In 1921, Nalli became extraordinary professor at the University of Cagliari. She had been ranked second to Mauro Picone in the competition for the position, possibly in part because she was female, but Picone chose to stay at the University of Catania and become head of mathematics there, so the Cagliari position fell to Nalli. In 1923, she was listed first in a search for a position at the University of Pavia, but not offered the position. Finally, after similar mistreatment from several other universities, she moved to the University of Catania as a full professor in 1927. At around this time, perhaps encouraged by Tullio Levi-Civita, she switched her research focus from functional analysis to tensor calculus.

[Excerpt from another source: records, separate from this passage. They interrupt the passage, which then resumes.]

(** *** One step of the accumulation *)

Lemma fuse_one_spec K idx w d rnk nws :
  (Z.of_nat rnk + K <> 0)%Z ->
  well_keyed d ->
  exists d',
    fuse_one K idx w d rnk nws = Returned d' /\
    keys d' = first_seen_from (keys d) [result_key nws] /\
    well_keyed d' /\
    forall key,
      (score_of d' key ==
       score_of d key + (if String.eqb key (result_key nws) then rrf_term K w rnk else 0))%Q.
Proof.
  intros HK Hwk. unfold fuse_one.
  apply Z.eqb_neq in HK. rewrite HK.
  fold (result_key nws). fold (rrf_term K w rnk).
  set (key := result_key nws).
  set (e0 := {| e_node := node nws; e_score := 0; e_contributions := ∅ |}).
  set (d1 := if has_key key d then d else d ++ [(key, e0)]).
  assert (Hkeys1 : keys d1 = first_seen_from (keys d) [key]).
  { unfold d1. cbn. rewrite has_key_spec. case_bool_decide; [reflexivity|].
    unfold keys. now rewrite map_app. }
  assert (Hwk1 : well_keyed d1).
  { unfold d1. destruct (has_key key d); [exact Hwk|].
    intros k' e' Hin. apply in_app_or in Hin as [Hin|[[= <- <-]|[]]]; [now apply Hwk|].
    reflexivity. }
  assert (Hget1 : exists e1, get key d1 = Some e1 /\ e_score e1 = score_of d key).
  { unfold d1, score_of. rewrite has_key_spec. case_bool_decide as Hin.
    - destruct (get key d) as [e|] eqn:E; [eauto|].
      exfalso. clear -Hin E. induction d as [|[k' e'] t IH]; [inversion Hin|].
      cbn in *. destruct (String.eqb_spec key k') as [->|NE]; [discriminate|].
      apply elem_of_cons in Hin as [?|Hin]; [congruence|]. now apply IH.
    - rewrite get_app, (get_absent _ _ Hin). cbn. rewrite String.eqb_refl. eauto. }
  assert (Hother : forall key', key' <> key -> get key' d1 = get key' d).
  { intros key' NE. unfold d1. destruct (has_key key d); [reflexivity|].
    rewrite get_app. destruct (get key' d); [reflexivity|].
    cbn. apply String.eqb_neq in NE. now rewrite NE. }
  eexists. split; [reflexivity|]. split; [now rewrite keys_update|]. split.
  - intros k' e' Hin. apply In_update in Hin as [Hin|(e & Hin & ->)];
      [now apply Hwk1 | cbn; now apply (Hwk1 _ e)].
  - intros key'. unfold score_of at 1.
    destruct (String.eqb_spec key' key) as [->|NE].
    + rewrite get_update_eq. destruct Hget1 as (e1 & -> & <-). cbn. reflexivity.
    + rewrite get_update_ne by exact NE. rewrite Hother by exact NE.
      fold (score_of d key'). now rewrite Qplus_0_r.
Qed.

(** *** One ranked list *)

Lemma fuse_ranked_spec K idx w results : forall rnk d,
  (0 < K)%Z ->
  well_keyed d ->
  exists d',
    fuse_ranked K idx w rnk results d = Returned d' /\
    keys d' = first_seen_from (keys d) (map result_key results) /\
    well_keyed d' /\
    forall key, (score_of d' key == score_of d key + rank_sum K w rnk results key)%Q.
Proof.
  induction results as [|nws rest IH]; intros rnk d HK Hwk.
  - exists d. cbn. repeat split; try assumption. intros key. now rewrite Qplus_0_r.
  - destruct (fuse_one_spec K idx w d rnk nws ltac:(lia) Hwk) as (d1 & E1 & Hk1 & Hwk1 & Hs1).
    destruct (IH (S rnk) d1 HK Hwk1) as (d2 & E2 & Hk2 & Hwk2 & Hs2).
    exists d2. cbn [fuse_ranked]. rewrite E1. cbn. split; [exact E2|].
    split; [|split; [exact Hwk2|]].
    + rewrite Hk2, Hk1. cbn [map]. symmetry.
      apply (first_seen_from_app (keys d) [result_key nws]).
    + intros key. rewrite Hs2, Hs1. cbn [Fusion.rank_sum]. now rewrite Qplus_assoc.
Qed.

(** *** All sub-retrievers *)

Lemma fuse_retrievers_spec K rs : forall ws idx d,
  (0 < K)%Z ->
  length ws = length rs ->
  well_keyed d ->
  exists d',
    fuse_retrievers K idx rs ws d = Returned d' /\
    keys d' = first_seen_from (keys d) (map result_key (concat rs)) /\
    well_keyed d' /\
    forall key, (score_of d' key == score_of d key + rrf_sum K rs ws key)%Q.
Proof.
  induction rs as [|results rs IH]; intros ws idx d HK Hlen Hwk.
  - exists d. cbn. repeat split; try assumption. intros key. now rewrite Qplus_0_r.
  - destruct ws as [|w ws]; [discriminate|]. injection Hlen as Hlen.
    destruct (fuse_ranked_spec K idx w results 0 d HK Hwk) as (d1 & E1 & Hk1 & Hwk1 & Hs1).
    destruct (IH ws (S idx) d1 HK Hlen Hwk1) as (d2 & E2 & Hk2 & Hwk2 & Hs2).
    exists d2. cbn [fuse_retrievers]. rewrite E1. cbn. split; [exact E2|].
    split; [|split; [exact Hwk2|]].
    + rewrite Hk2, Hk1. cbn [concat]. rewrite map_app. symmetry.
      apply first_seen_from_app.
    + intros key. rewrite Hs2, Hs1. cbn [Fusion.rrf_sum]. now rewrite Qplus_assoc.
Qed.

(** *** The closed form, read rank by rank *)

Lemma rank_sum_absent K w results : forall rnk key,
  key ∉ map result_key results -> (rank_sum K w rnk results key == 0)%Q.
Proof.
  induction results as [|nws rest IH]; intros rnk key Hn; [reflexivity|].
  cbn in *. apply not_elem_of_cons in Hn as [NE Hn].
  apply String.eqb_neq in NE. rewrite NE, IH by exact Hn. reflexivity.
Qed.

(** An item returned once, at rank [length l1], contributes that rank's
    term and nothing else. *)
Lemma rank_sum_once K w l1 nws l2 rnk :
  result_key nws ∉ map result_key l1 ->
  result_key nws ∉ map result_key l2 ->
  (rank_sum K w rnk (l1 ++ nws :: l2) (result_key nws)
   == rrf_term K w (rnk + length l1))%Q.
Proof.
  revert rnk. induction l1 as [|x l1 IH]; intros rnk H1 H2.
  - cbn. rewrite String.eqb_refl, rank_sum_absent by exact H2.
    rewrite Nat.add_0_r. apply Qplus_0_r.
  - cbn in *. apply not_elem_of_cons in H1 as [NE H1].
    apply String.eqb_neq in NE. rewrite NE, IH by assumption.
    rewrite Qplus_0_l. now replace (S rnk + length l1) with (rnk + S (length l1)) by lia.
Qed.

Lemma rrf_term_bounds K w rnk :
  (1 <= K)%Z -> (0 <= w)%Q -> (0 <= rrf_term K w rnk)%Q /\ (rrf_term K w rnk <= w)%Q.
Proof.
  intros HK Hw. unfold rrf_term.
  set (d := inject_Z (Z.of_nat rnk + K)).
  assert (Hd1 : (1 <= d)%Q).
  { unfold d. change 1%Q with (inject_Z 1). rewrite <- Zle_Qle. lia. }
  assert (Hd0 : (0 < d)%Q) by (eapply Qlt_le_trans; [|exact Hd1]; reflexivity).
  assert (Hlo : (0 <= 1 / d)%Q).
  { apply Qle_shift_div_l; [exact Hd0|]. rewrite Qmult_0_l. discriminate. }
  assert (Hhi : (1 / d <= 1)%Q).
  { apply Qle_shift_div_r; [exact Hd0|]. now rewrite Qmult_1_l. }
  split; [now apply Qmult_le_0_compat|].
  rewrite (Qmult_comm w). rewrite <- (Qmult_1_l w) at 2.
  now apply Qmult_le_compat_r.
Qed.

Lemma rank_sum_bounds K w results : forall rnk key,
  (1 <= K)%Z -> (0 <= w)%Q -> NoDup (map result_key results) ->
  (0 <= rank_sum K w rnk results key)%Q /\ (rank_sum K w rnk results key <= w)%Q.
Proof.
  induction results as [|nws rest IH]; intros rnk key HK Hw Hnd.
  - cbn. split; [apply Qle_refl | exact Hw].
  - cbn in Hnd |- *. apply NoDup_cons in Hnd as [Hhead Hnd].
    destruct (String.eqb_spec key (result_key nws)) as [->|NE].
    + rewrite rank_sum_absent by exact Hhead. rewrite Qplus_0_r.
      now apply rrf_term_bounds.
    + rewrite Qplus_0_l. now apply IH.
Qed.

Lemma Qplus_nonneg (a b : Q) : (0 <= a)%Q -> (0 <= b)%Q -> (0 <= a + b)%Q.
Proof. intros Ha Hb. exact (Qplus_le_compat 0 a 0 b Ha Hb). Qed.

Lemma rrf_sum_bounds K rs : forall ws key,
  (1 <= K)%Z ->
  Forall (fun w => (0 <= w)%Q) ws ->
  Forall (fun results => NoDup (map result_key results)) rs ->
  (0 <= rrf_sum K rs ws key)%Q /\ (rrf_sum K rs ws key <= total_weight ws)%Q.
Proof.
  induction rs as [|results rs IH]; intros ws key HK Hws Hrs.
  - cbn. split; [apply Qle_refl|].
    induction Hws as [|w ws Hw Hws IHws]; cbn; [apply Qle_refl|].
    now apply Qplus_nonneg.
  - destruct ws as [|w ws]; [cbn; split; apply Qle_refl|].
    apply Forall_cons in Hws as [Hw Hws]. apply Forall_cons in Hrs as [Hr Hrs].
    destruct (rank_sum_bounds K w results 0 key HK Hw Hr) as [Hlo Hhi].
    destruct (IH ws key HK Hws Hrs) as [Hlo' Hhi'].
    cbn. split; [now apply Qplus_nonneg | now apply Qplus_le_compat].
Qed.

(** *** Sorting and wrapping *)

Lemma result_key_to_result e : result_key (to_result e) = node_key (e_node e).
Proof. reflexivity. Qed.

Lemma keys_of_entries d :
  well_keyed d -> map (fun e => node_key (e_node e)) (map snd d) = keys d.
Proof.
  intros Hwk. unfold keys. rewrite map_map. apply map_ext_in.
  intros [key e] Hin. cbn. now apply Hwk.
Qed.

Lemma StronglySorted_map {A B} (f : A -> B) (R : B -> B -> Prop) (l : list A) :
  StronglySorted (fun a b => R (f a) (f b)) l -> StronglySorted R (map f l).
Proof.
  induction 1 as [|x t Hst IH Hx]; cbn; constructor; [exact IH|].
  rewrite List.Forall_forall in Hx |- *. intros y Hy.
  apply in_map_iff in Hy as (a & <- & Ha). now apply Hx.
Qed.

(** [_fuse_results] in full: it returns, each seen key once, with the
    closed-form score, in stable descending order. *)
Lemma fuse_results_spec self rs :
  (0 < k self)%Z ->
  length (weights self) = length rs ->
  exists fused,
    _fuse_results md5_hexdigest self rs = Returned fused /\
    Permutation (map result_key fused) (seen_keys rs) /\
    (forall nws, In nws fused ->
       (score nws == rrf_sum (k self) rs (weights self) (result_key nws))%Q) /\
    StronglySorted (ranked_before md5_hexdigest (seen_keys rs)) fused.
Proof.
  intros HK Hlen. unfold _fuse_results.
  destruct rs as [|r rs'].
  { exists []. repeat split; try constructor. intros nws []. }
  set (rs := r :: rs') in *.
  assert (Hwk0 : well_keyed []) by (intros ? ? []).
  destruct (fuse_retrievers_spec (k self) rs (weights self) 0 [] HK Hlen Hwk0)
    as (d & E & Hkeys & Hwk & Hscore).
  rewrite E. unfold mbind, outcome_bind, Py.bind. eexists. split; [reflexivity|].
  assert (Hseen : keys d = seen_keys rs) by exact Hkeys.
  assert (Hnd : NoDup (keys d)) by (rewrite Hseen; apply NoDup_first_seen).
  pose proof (keys_of_entries d Hwk) as Hid.
  split; [|split].
  - rewrite map_map.
    rewrite (map_ext _ (fun e => node_key (e_node e)) result_key_to_result).
    rewrite <- Hseen, <- Hid. symmetry. apply Permutation_map, sorted_desc_perm.
  - intros nws Hin. apply in_map_iff in Hin as (e & <- & He).
    apply sorted_desc_In in He. apply in_map_iff in He as ([key e'] & <- & Hin).
    cbn [snd]. rewrite result_key_to_result. rewrite (Hwk _ _ Hin).
    rewrite <- (Qplus_0_l (rrf_sum _ _ _ _)).
    change 0%Q with (score_of [] key) at 1. rewrite <- Hscore.
    unfold score_of. now rewrite (get_member _ _ _ Hnd Hin).
  - apply StronglySorted_map. rewrite <- Hseen, <- Hid.
    apply (sorted_desc_stable e_score (fun e => node_key (e_node e))).
    now rewrite Hid.
Qed.

(** On the hybrid path the normalised range holds: with weights that are
    non-negative and sum to at most one (0.7 and 0.3 from the factory),
    [K >= 1] and sub-retrievers that return an item once, every fused
    score lies in [0,1]. *)
Lemma fused_scores_in_unit_interval self rs :
  (1 <= k self)%Z ->
  length (weights self) = length rs ->
  Forall (fun w => (0 <= w)%Q) (weights self) ->
  (total_weight (weights self) <= 1)%Q ->
  Forall (fun results => NoDup (map result_key results)) rs ->
  exists fused,
    _fuse_results md5_hexdigest self rs = Returned fused /\
    forall nws, In nws fused -> (0 <= score nws)%Q /\ (score nws <= 1)%Q.
Proof.
  intros HK Hlen Hws Htot Hrs.
  destruct (fuse_results_spec self rs ltac:(lia) Hlen) as (fused & E & _ & Hscore & _).
  exists fused. split; [exact E|]. intros nws Hin.
  destruct (rrf_sum_bounds (k self) rs (weights self) (result_key nws) HK Hws Hrs)
    as [Hlo Hhi].
  rewrite (Hscore nws Hin). split; [exact Hlo|].
  now apply Qle_trans with (total_weight (weights self)).
Qed.

(** *** Failing sub-retrievers *)

Lemma retrieve_loop invocations : forall acc,
  fold_left (fun acc result =>
               match result with
               | Returned results => acc ++ [results]
               | Raised _ => acc ++ [[]]
               end) invocations acc
  = acc ++ map processed invocations.
Proof.
  induction invocations as [|o rest IH]; intros acc; cbn.
  - now rewrite app_nil_r.
  - rewrite IH. destruct o; cbn; now rewrite <- app_assoc.
Qed.

Lemma retrieve_sync_async self invocations :
  _retrieve md5_hexdigest self invocations = _aretrieve md5_hexdigest self invocations.
Proof.
  unfold _retrieve, _aretrieve. destruct invocations as [|o rest]; [reflexivity|].
  now rewrite retrieve_loop.
Qed.

Lemma fuse_nothing K (es : list exn) : forall idx ws d,
  fuse_retrievers K idx (map (fun _ => []) es) ws d = Returned d.
Proof.
  induction es as [|e es IH]; intros idx ws d; [reflexivity|].
  cbn. destruct ws as [|w ws]; [reflexivity|]. cbn. apply IH.
Qed.

Lemma aretrieve_all_failed self (es : list exn) :
  _aretrieve md5_hexdigest self (map (@Raised (list NodeWithScore)) es) = Returned [].
Proof.
  unfold _aretrieve. destruct es as [|e es]; [reflexivity|].
  cbn [map]. rewrite map_map. cbn [processed].
  unfold _fuse_results.
  change ([] :: map (fun _ => []) es) with (map (fun _ : exn => @nil NodeWithScore) (e :: es)).
  rewrite fuse_nothing. cbn. now rewrite slice_to_nil.
Qed.

End WithHash.

Example init_factory :
  init 2 (Some [7 # 10; 3 # 10]) default_k default_top_k = Returned factory_retriever.
Proof. reflexivity. Qed.

Example init_default_weights :
  init 2 None default_k default_top_k
  = Returned {| weights := [1%Q; 1%Q]; k := 60; top_k := 10 |}.
Proof. reflexivity. Qed.

Example init_mismatch : init 2 (Some [1%Q]) default_k default_top_k = Raised ValueError.
Proof. reflexivity. Qed.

She was an invited speaker at the International Congress of Mathematicians in 1928.

===Death and legacy===
Nalli died on 27 September 1964, in Catania. A street in Rome, the Via Pia Nalli, is named after her.

==Selected works==
Pia Nalli published 61 mathematical works, including the monograph (Nalli 1914) and a textbook. Her "Selected works" (Nalli 1976) include this monograph plus eleven articles on topics mainly belonging to functional and mathematical analysis: the following list includes also her doctoral thesis (Nalli 1911) and other works on tensor calculus
- Nalli, Pia (1911). "Riduzione di un fascio di curve piane di genere uno, corrispondente a sé stesso in una trasformazione birazionale involutoria del piano".
- Nalli, Pia (1914). "Esposizione e confronto critico delle diverse definizioni proposte per l'integrale definito di una funzione limitata o no".
- Nalli, Pia (1922). "Sulle operazioni funzionali lineari".
- Nalli, Pia (1928). "Sulla metrica superficiale di una varietà".
- Nalli, Pia (1937). "Trasporti rigidi di vettori nelle varietà metriche".
- Nalli, Pia (1976). "Opere scelte".